Lemma adder_inv_step n c i l l' m : adder_inv n c -> locals c !! i = Some l -> step i l (shared c) = Some (l', m) ->
  adder_inv n (mkConfig m (<[i := l']> (locals c))).
Proof.
  intros Hi Hl Hs. destruct (adder_step _ _ _ _ _ n Hs) as [Hend Hd].
  assert ((completed n <$> locals c) !! i = Some (completed n l)) as Hv by (by rewrite list_lookup_fmap, Hl).
  split; cbn [locals shared]; [by eapply lock_step; [apply (ai_lock n c Hi)|..]| | |].
  - rewrite list_fmap_insert, (zsum_insert _ _ _ _ Hv). destruct Hd as [(-> & -> & _)|(_ & Hr & _ & -> & ->)].
    + rewrite (ai_sum n c Hi). f_equal. lia.
    + rewrite (ai_read n c Hi i l Hl Hr), (ai_sum n c Hi), usize_wrap_add. f_equal. lia.
  - intros j lj Hlj Hr. destruct (insert_lookup_cases _ _ _ _ _ _ Hl Hlj) as [[-> ->]|[Hne Hj]].
    + destruct Hd as [(Ed & _ & Hk)|(_ & _ & Hn & _)]; [|congruence]. destruct (Hk Hr) as [[Hr' ->]|?]; [|done]. rewrite Ed. by eapply (ai_read n c Hi).
    + destruct Hd as [(-> & _)|(Hh & _)]; [by eapply (ai_read n c Hi)|]. destruct (inv_peer c (ai_lock n c Hi) i j l lj) as [Hn _]; auto.
      unfold has_read in Hr. by destruct (pc lj).
  - intros j lj Hlj. destruct (insert_lookup_cases _ _ _ _ _ _ Hl Hlj) as [[-> ->]|[Hne Hj]]; [done|by eapply (ai_end n c Hi)].
Qed.

Lemma two_locals (c : Config (Mem := Shared (D := Z)) (Loc := Local (C := Adder))) : length (locals c) = 2%nat ->
  exists l0 l1, locals c = [l0; l1].
Proof. destruct (locals c) as [|l0 [|l1 [|]]]; try done. eauto. Qed.

(** Peterson's lock, as peterson.rs has it.  However its two threads
    interleave, they are never both between the end of [peterson_enter_critical]
    and the end of [peterson_exit_critical]; [GUARD] is 1 exactly while one is
    inside the tested section, so no assertion fails and an unfinished thread
    always has a next step; while one thread waits the other takes the lock at
    most once more; and the two never wait for each other: of two waiting threads
    one has the turn, and a thread whose peer is outside finds its flag down. *)
Theorem peterson_excludes n c : rtc (thread_step step) (start n test_done 0) c ->
  (forall i j l l', locals c !! i = Some l -> locals c !! j = Some l' -> holds_lock (pc l) = true -> holds_lock (pc l') = true -> i = j) /\
  ((exists i l, locals c !! i = Some l /\ test_inside (peterson_view l) = true) -> data (shared c) = 1) /\
  ((forall i l, locals c !! i = Some l -> test_inside (peterson_view l) = false) -> data (shared c) = 0) /\
  (forall i l, locals c !! i = Some l -> pc l <> finished -> is_Some (run_thread step i c)) /\
  (forall i c' k, waits i c c' k -> (k <= 1)%nat) /\
  (forall i j l l', i <> j -> locals c !! i = Some l -> locals c !! j = Some l' -> waiting (pc l) = true ->
     TURN (shared c) = i \/ waiting (pc l') = true /\ TURN (shared c) = j \/ holds_lock (pc l') = true \/
     pc l' = set_turn \/ flag (shared c) j = false).
Proof.
  intros Hr. assert (peterson_inv c) as [Hi Hok].
  { eapply (reachable_invariant step peterson_inv); [|intros; by eapply peterson_inv_step|exact Hr]. split; [apply lock_start|exact (test_ok_start 2)]. }
  assert (forall i l, locals c !! i = Some l -> (peterson_view <$> locals c) !! i = Some (peterson_view l)) as Hv
    by (intros i l Hl; by rewrite list_lookup_fmap, Hl).
  split_and!.
  - intros i j l l' Hl Hl' E1 E2. destruct (decide (i = j)) as [|Hne]; [done|]. destruct (inv_peer c Hi i j l l' Hne Hl Hl' E1). congruence.
  - intros (i & l & Hl & Hin). by apply (ok_inside _ _ Hok i (peterson_view l)); [apply Hv|].
  - intros Hall. apply (ok_outside _ _ Hok). intros i u Hu. rewrite list_lookup_fmap in Hu. destruct (locals c !! i) as [l|] eqn:El; [|done].
    injection Hu as <-. by eapply Hall.
  - intros i l Hl Hf. unfold run_thread. rewrite Hl. cbn. pose proof (ok_passed _ _ Hok i _ (Hv i l Hl)) as Hp. unfold peterson_view in Hp.
    destruct l as [r p s]. destruct p; cbn in *; repeat case_match; cbn; try done; eauto.
  - intros i c' k Hw. by destruct (waits_bound i c c' k Hi Hw) as (_ & ? & _).
  - intros i j l l' Hne Hl Hl' Hw. rewrite (inv_flag c Hi j l' Hl'). pose proof (inv_turn c Hi).
    assert (i < 2 /\ j < 2)%nat by (apply lookup_lt_Some in Hl, Hl'; rewrite (inv_locals c Hi) in Hl, Hl'; done).
    destruct (decide (TURN (shared c) = i)) as [|Ht]; [by left|right]. assert (TURN (shared c) = j) by lia. destruct (pc l'); auto 6.
Qed.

______________________________

* EXERCISE OBJECTIVE
Quote the lines of the listing above that run from the line with "destruct (decide (TURN" through its last line, both included, and nothing else.

* OUTPUT FOR THIS TASK
    destruct (decide (TURN (shared c) = i)) as [|Ht]; [by left|right]. assert (TURN (shared c) = j) by lia. destruct (pc l'); auto 6.
Qed.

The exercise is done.